The purpose of this article is to explain in simple steps what the Teradata Multi-value compression (MVC) is
in Teradata, how anybody working with Teradata can utilize this and how one can measure the space saving.
What is Teradata compression?
Compression is a technique when used on Teradata tables it lessens the actual physical space utilized by the table. Multiple repeating values could be compressed for a column. So when values are compressed such values are stored only once in that table in the table header and a
reference is provided in actual column.
More about compression:
• Reduces storage cost by saving more logical data per unit of physical capacity
• Improves Performance as less physical data to retrieve while reading.
• Data remains compressed in memory so the cache can hold more rows.
• A lossless compression method i.e. the data are compressed, but no loss of information.
• Answer sets provided to users include the fully uncompressed results, so extraction works automatically.
• Fully transparent to applications, ETL, queries, and views.
• Up to 255 distinct values in each column can be compressed.
• Best candidates are most often occurring values in each column
• one copy of compressed value per column is stored in the table header
What to compress
We should compress regularly occurring values. Here is a list of values/columns which should be considered for compression, as they might be recurring frequently:
With Teradata 13, VARCHAR columns could be compressed.
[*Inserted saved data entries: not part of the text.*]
Lemma turn_shape_no_interpretation calls :
  turn_shape calls → filter (λ e, is_interpretation e = true) calls = [].
Proof. by intros []. Qed.

Lemma handle_request_context w user_input s :
  last_search_context (memory (handle_request w user_input s).2)
  = last_search_context (memory s).
Proof.
  rewrite handle_request_run.
  destruct (interpret w user_input) as [|v]; [done|].
  destruct v as [| | | | |d]; try done. simpl.
  destruct (eq_str _ "SEARCH").
  - by destruct (handle_search_shape w d (after s [Interpretation user_input]))
      as (_ & _ & _ & _ & ->).
  - destruct (eq_str _ "BOOK"); [|done]. by rewrite handle_booking_memory.
Qed.

(** X18. A session.  Every message gets its turn, also after a turn that
    raised: run_turns gives one outcome per message, only adds to the
    journal, and the interpretation calls it adds are those of the messages,
    one each, in order. *)
Theorem X18_session_interprets_every_message
    (ws : list (World * string)) (s : TravelAgentSystem) :
  length (run_turns ws s).1 = length ws
  ∧ ∃ calls,
      journal (run_turns ws s).2 = journal s ++ calls
      ∧ filter (λ e, is_interpretation e = true) calls
        = (λ turn, Interpretation turn.2) <$> ws.
Proof.
  revert s; induction ws as [|[w msg] ws IH]; intros s; simpl.
  - split; [done|]. exists []. by rewrite app_nil_r.
  - destruct (handle_request w msg s) as [r s'] eqn:Hr.
    destruct (turn_protocol w msg s) as (calls & Hj & Hshape & _).
    rewrite Hr in Hj. simpl in Hj.
    destruct (IH s') as (Hlen & calls' & Hj' & Hf).
    destruct (run_turns ws s') as [rs s'']. simpl in *.
    split; [by rewrite Hlen|].
    exists ((Interpretation msg :: calls) ++ calls').
    split; [by rewrite Hj', Hj, <- app_assoc|].
    rewrite filter_app, filter_cons_True by done.
    by rewrite (turn_shape_no_interpretation _ Hshape), Hf.
Qed.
If you can compress smaller values in varchar Column, you could save sufficient storage.
- Default values
- State, county, city
- Binary indicators
How is MVC implemented?
To perform compression on a table. First, we have to analyze the data going to be stored in the table. Once compression values are determined, compression loading the on those values at the time of table
Find Columns for compression
Analyze the data in each column and find potential values for compression which are highly repetitive.
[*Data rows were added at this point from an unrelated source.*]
Lemma drain_fail_some js : forall e w,
  exists t, drain func js (Some e) w = (Ok (Some e), w, t).
Proof.
  induction js as [|j tl IH]; simpl; intros e w.
  - exists []. reflexivity.
  - destruct (run_job_fail j w) as [t1 E1].
    destruct (IH e w) as [t2 E2].
    unfold bind. rewrite E1. simpl first_exc. rewrite E2.
    eexists. reflexivity.
Qed.

Lemma drain_fail_head a rest tl w :
  exists t, drain func ((a :: rest) :: tl) None w = (Ok (Some e0), w, t).
Proof.
  cbn [drain]. destruct (run_job_fail (a :: rest) w) as [t1 E1].
  destruct (drain_fail_some tl e0 w) as [t2 E2].
  unfold bind. rewrite E1. simpl first_exc. rewrite E2.
  eexists. reflexivity.
Qed.

Lemma starmap_all_fail pool items sched w :
  items <> [] ->
  exists t, starmap func pool items sched w = (Raise e0, w, t).
Proof.
  intros Hne. unfold starmap.
  destruct items as [|x xs]; [congruence|].
  pose proof (chunksize_pos (length (x :: xs)) (processes pool)) as Hc.
  destruct (chunksize (length (x :: xs)) (processes pool)) as [|c];
    [simpl in Hc; lia|].
  cbn [length get_tasks firstn skipn].
  unfold bind, emit. cbv beta iota.
  match goal with |- context [run_sched func sched (?j, None) w] =>
    destruct (run_sched_fail sched j None w (or_introl eq_refl))
      as (t1 & js1 & exc1 & E1 & H1) end.
  unfold job in *. rewrite E1. cbn [fst snd].
  destruct H1 as [[-> ->]| ->].
  - match goal with |- context [drain func ((?a :: ?r) :: ?tl) None w] =>
      destruct (drain_fail_head a r tl w) as [t2 E2] end.
    rewrite E2. unfold raise. eexists. reflexivity.
  - destruct (drain_fail_some js1 e0 w) as [t2 E2].
    rewrite E2. unfold raise. eexists. reflexivity.
Qed.

End PoolAllFail.

(** * Facts about [begin_uploads] and [_remove] *)

Section UploaderFacts.
Context `{DB : ManageDB}.
Variable G : uploader_module.

Lemma fetch_processed_ok w rows :
  db_reachable w = true ->
  tasks w = Some rows ->
  fetch_processed w
  = (Ok (Some (filter is_processed rows)), w, [EvExecute CMD_GET_FOLDERS []]).
Proof.
  intros Hr Ht.
  unfold fetch_processed, try_except, bind, with_connect, execute, fetchall, ret.
  rewrite Hr, Ht. reflexivity.
Qed.

Lemma fetch_processed_unreachable w :
  db_reachable w = false ->
  fetch_processed w
  = (Ok None, w,
     [EvLog WARNING (Msg "Failed to connect to database");
      EvLog DEBUG (MsgExn DBException)]).
Proof.
  intros Hr.
  unfold fetch_processed, try_except, bind, with_connect.
  rewrite Hr. reflexivity.
Qed.

Lemma fetch_processed_frame w r w' t :
  fetch_processed w = (r, w', t) ->
  w' = w /\ Forall (dispatch_event G) t.
Proof.
  unfold fetch_processed, try_except, bind, with_connect, execute, fetchall,
    ret, LOG_warning, LOG_debug, emit.
  destruct (db_reachable w); [destruct (tasks w)|]; simpl.
  - intros H; inv H. split; auto. repeat constructor.
  - destruct (is_DBException (connect_exit Sqlite3Error));
      intros H; inv H; split; auto; repeat constructor.
  - intros H; inv H. split; auto. repeat constructor.
Qed.

Lemma tuple_get_pure r i w :
  exists x, tuple_get r i w = (x, w, []).
Proof.
  unfold tuple_get. destruct (nth_error r i); eexists; reflexivity.
Qed.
Use the following statement for determining values to be compressed
select count(*) , <column_name> from <table_name> group by 2 order by 1 desc
Try to compress as minimum as possible values.
Do not compress, if you are not convinced.
Compression in Teradata is specified at the time of table creation, or columns are added to an existing table.
Here is an example for defining compression on a column:
Teradata compress syntax:
CREATE TABLE emp (
job CHARACTER(30) COMPRESS (’developer,’’manager’, ’programmer’)
How to measure the space saving?
After applying the compression on a table (in DDL), create two copies of the same table; with compression and without compression. After loading the same data in the both tables, Compare the size of two tables.
If there is no change, then remove the compression applied and try on another column.
More on Teradata compress function
You cannot compress more than 255 distinct values for an individual column.
You cannot modify the COMPRESS attribute for a column after it has been defined without recreating table all over again.
You cannot create a table that has more bytes compressed than there is room to store them in the table header.
You cannot compress values in the following types of columns:
- Component of the primary index
- Identity columns
- Volatile table columns
- Derived table columns